Brownies are one of the perfect all-American desserts. Ever since famed cookbook author Fanny Farmer modified her cookie recipe to make the first cookie bar over a hundred years ago, brownies have been a popular dessert around the country—and around the world.
And these gluten-free cheesecake brownies aren’t junk food. They are actually packed with nutritious ingredients like butter from grass fed cows, coconut flour, raw honey, and bittersweet chocolate.
These also make a delicious holiday treat—if you want something extra special for the Christmas season.
These fudgy brownies with a cheesecake ripple have a beautiful marbled look make for a great treat.
As far back as I can remember, I’ve loved to bake, but going gluten-free several years ago but a small damper in my baking aspirations. Thankfully, we live in a time when baking without the traditional wheat flour is easy.
This particular recipe uses a blend of almond flour and coconut flour—both high in fiber, low in carbs, and both helping to improve gut health, blood sugar levels, and lipid levels. Almond flour is a good source of healthy fat, magnesium, copper, manganese, and magnesium, and coconut flour is a great source of medium chain triglycerides (MCTs), which increase ketone production to help you burn more fat and fight food cravings.
And you get all that from eating…brownies? Yes.
Black & White Brownies (grain-free)
- 7 ounces bittersweet chocolate the best you can buy; Theo’s is one I love
- 7 oz grass fed butter softened-- 7 oz is 1 3/4 sticks.
- 1 cup raw honey divided; 1/2 cup reserved for cream cheese batter
- 5 large pastured eggs
- 1/4 cup almond flour
- 1/2 cup coconut flour
- Pinch sea salt
- 20 oz cream cheese 2 1/2 8-oz boxes
- 1 teaspoon vanilla extract
- Melt chocolate in double boiler (or heat-proof bowl set over saucepan of simmering water) on low until melted. Set aside to cool to room temp.
- Combine butter and 1/2 cup of the honey. Cream on medium speed until light and fluffy. Continuing to mix, add 3 of the eggs, one at a time. Mix each in before adding the next. Stir in melted chocolate and mix until just blended.
- Stir in flours and salt.
- Prepare a 9 x 13 inch pan with parchment or with softened butter. Spread the chocolate mixture in the pan, reserving one cup of batter.
- Combine cream cheese with the remaining 1/4 cup of honey. Beat cheese first and add honey; blend until smooth. Add remaining 2 eggs and vanilla; mix well.
- Spread cream cheese mixture over chocolate batter. Drop spoonfuls of the reserved chocolate batter over the cream cheese batter and with a knife, swirl the batters creating a marble effect.

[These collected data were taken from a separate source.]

Lemma step_instances e vs m vs' :
  Z.of_nat (length vs) < 2 ^ 16 - 1 -> filtered e = false ->
  instances_ok vs -> coalesce_step e vs m vs' -> instances_ok vs'.
Proof.
  intros Hlen Hf Hok Hst. pose proof (step_length _ _ _ _ Hst) as Hl'.
  destruct Hst as [|k l Hk Hkey Hacc Hl Hu|k l Hk Hkey Hacc].
  - destruct Hok as [Hp Hs]. split.
    + intros x [Hx|Hx%list_elem_of_singleton]%elem_of_app; [by apply Hp|]. subst x. simpl. lia.
    + rewrite Hl', sumz_app, sumz_singleton. unfold instances_num at 2. simpl. rewrite Hf. lia.
  - pose proof (instances_bound vs l Hok (list_elem_of_lookup_2 _ _ _ Hk) Hl) as Hb.
    destruct Hok as [Hp Hs].
    assert (num_instances (promote e l) = num_instances l + 1) as Hn
      by (simpl; apply wrap_id; unfold in_width; lia).
    split.
    + intros x [[j Hx]%list_elem_of_lookup|Hx%list_elem_of_singleton]%elem_of_app Hxf.
      * destruct (lookup_insert_cases _ _ _ _ _ _ Hk Hx) as [[_ ->]|[_ Hx']]; [done|].
        apply Hp; [by eapply list_elem_of_lookup_2|done].
      * subst x. lia.
    + rewrite Hl', sumz_app, sumz_singleton, (sumz_insert _ _ _ _ _ Hk).
      unfold instances_num at 2 3 4. rewrite Hl. simpl filtered. rewrite Hf, Hn. simpl. lia.
  - destruct Hok as [Hp Hs].
    assert (filtered l = false -> num_instances (absorb e l) = num_instances l + 1) as Hn.
    { intros Hlf. pose proof (instances_bound vs l ltac:(by split) (list_elem_of_lookup_2 _ _ _ Hk) Hlf).
      simpl. apply wrap_id. unfold in_width. lia. }
    split.
    + intros x [[j Hx]%list_elem_of_lookup|Hx%list_elem_of_singleton]%elem_of_app Hxf.
      * destruct (lookup_insert_cases _ _ _ _ _ _ Hk Hx) as [[_ ->]|[_ Hx']].
        -- rewrite Hn by done. pose proof (Hp l (list_elem_of_lookup_2 _ _ _ Hk) Hxf). lia.
        -- apply Hp; [by eapply list_elem_of_lookup_2|done].
      * by subst x.
    + rewrite Hl', sumz_app, sumz_singleton, (sumz_insert _ _ _ _ _ Hk).
      unfold instances_num at 2 3 4. simpl filtered. destruct (filtered l); [lia|].
      rewrite Hn by done. lia.
Qed.

(** ** Access masks *)

Definition mask_ok (e : uvm_fault_buffer_entry_t) : Prop :=
  0 < access_type_mask e /\ fls (access_type_mask e) = access e.

Definition masks_ok (vs : list uvm_fault_buffer_entry_t) : Prop :=
  forall e, e ∈ vs -> filtered e = false -> mask_ok e.

Lemma mask_bit_pow a : uvm_fault_access_type_mask_bit a = 2 ^ access_num a.
Proof. by destruct a. Qed.

Lemma fls_mask_set m a :
  0 < m -> 0 < uvm_fault_access_type_mask_set m a /\
  fls (uvm_fault_access_type_mask_set m a) = Z.max (fls m) (access_num a).
Proof.
  intros Hm. unfold uvm_fault_access_type_mask_set, fls. rewrite mask_bit_pow.
  pose proof (access_num_bounds a).
  assert (0 < 2 ^ access_num a) by (apply Z.pow_pos_nonneg; lia).
  assert (0 <= Z.lor m (2 ^ access_num a)) by (apply Z.lor_nonneg; lia).
  split.
  - assert (Z.lor m (2 ^ access_num a) <> 0); [|lia]. rewrite Z.lor_eq_0_iff. lia.
  - rewrite Z.log2_lor, Z.log2_pow2 by lia. done.
Qed.

Lemma step_masks e vs m vs' :
  filtered e = false -> masks_ok vs -> coalesce_step e vs m vs' -> masks_ok vs'.
Proof.
  intros Hf Hok Hst.
  destruct Hst as [|k l Hk Hkey Hacc Hl Hu|k l Hk Hkey Hacc];
    intros x [[j Hx]%list_elem_of_lookup|Hx%list_elem_of_singleton]%elem_of_app Hxf.
  - apply Hok; [by eapply list_elem_of_lookup_2|done].
  - subst x. unfold mask_ok, access. simpl. rewrite mask_bit_pow.
    pose proof (access_num_bounds (fault_access_type e)).
    split; [by apply Z.pow_pos_nonneg; lia|]. unfold fls. by rewrite Z.log2_pow2 by lia.
  - destruct (lookup_insert_cases _ _ _ _ _ _ Hk Hx) as [[_ ->]|[_ Hx']]; [done|].
    apply Hok; [by eapply list_elem_of_lookup_2|done].
  - subst x. destruct (Hok l (list_elem_of_lookup_2 _ _ _ Hk) Hl) as [Hm Hfl].
    destruct (fls_mask_set (access_type_mask l) (fault_access_type e) Hm) as [H1 H2].
    unfold mask_ok, access in *. simpl. split; [done|]. rewrite H2, Hfl. lia.
  - destruct (lookup_insert_cases _ _ _ _ _ _ Hk Hx) as [[_ ->]|[_ Hx']].
    + destruct (Hok l (list_elem_of_lookup_2 _ _ _ Hk) Hxf) as [Hm Hfl].
      destruct (fls_mask_set (access_type_mask l) (fault_access_type e) Hm) as [H1 H2].
      unfold mask_ok, access in *. simpl. split; [done|]. rewrite H2, Hfl. lia.
    + apply Hok; [by eapply list_elem_of_lookup_2|done].
  - by subst x.
Qed.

- Bake brownies at 325 degrees for 50-55 minutes until skewer inserted comes out with a moist crumb.
- Cool to room temp and refrigerate for even cutting.
More grain-free brownie recipes…
Gingerbread Brownies (grain-free & dairy-free)
These sound amazing, Trish!
Thank you Raia!!! Trish
i made this recipe today! it was sooooo good!
GOING TO TRY THIS TOMORROW!! SUPERRR EXCITED !!!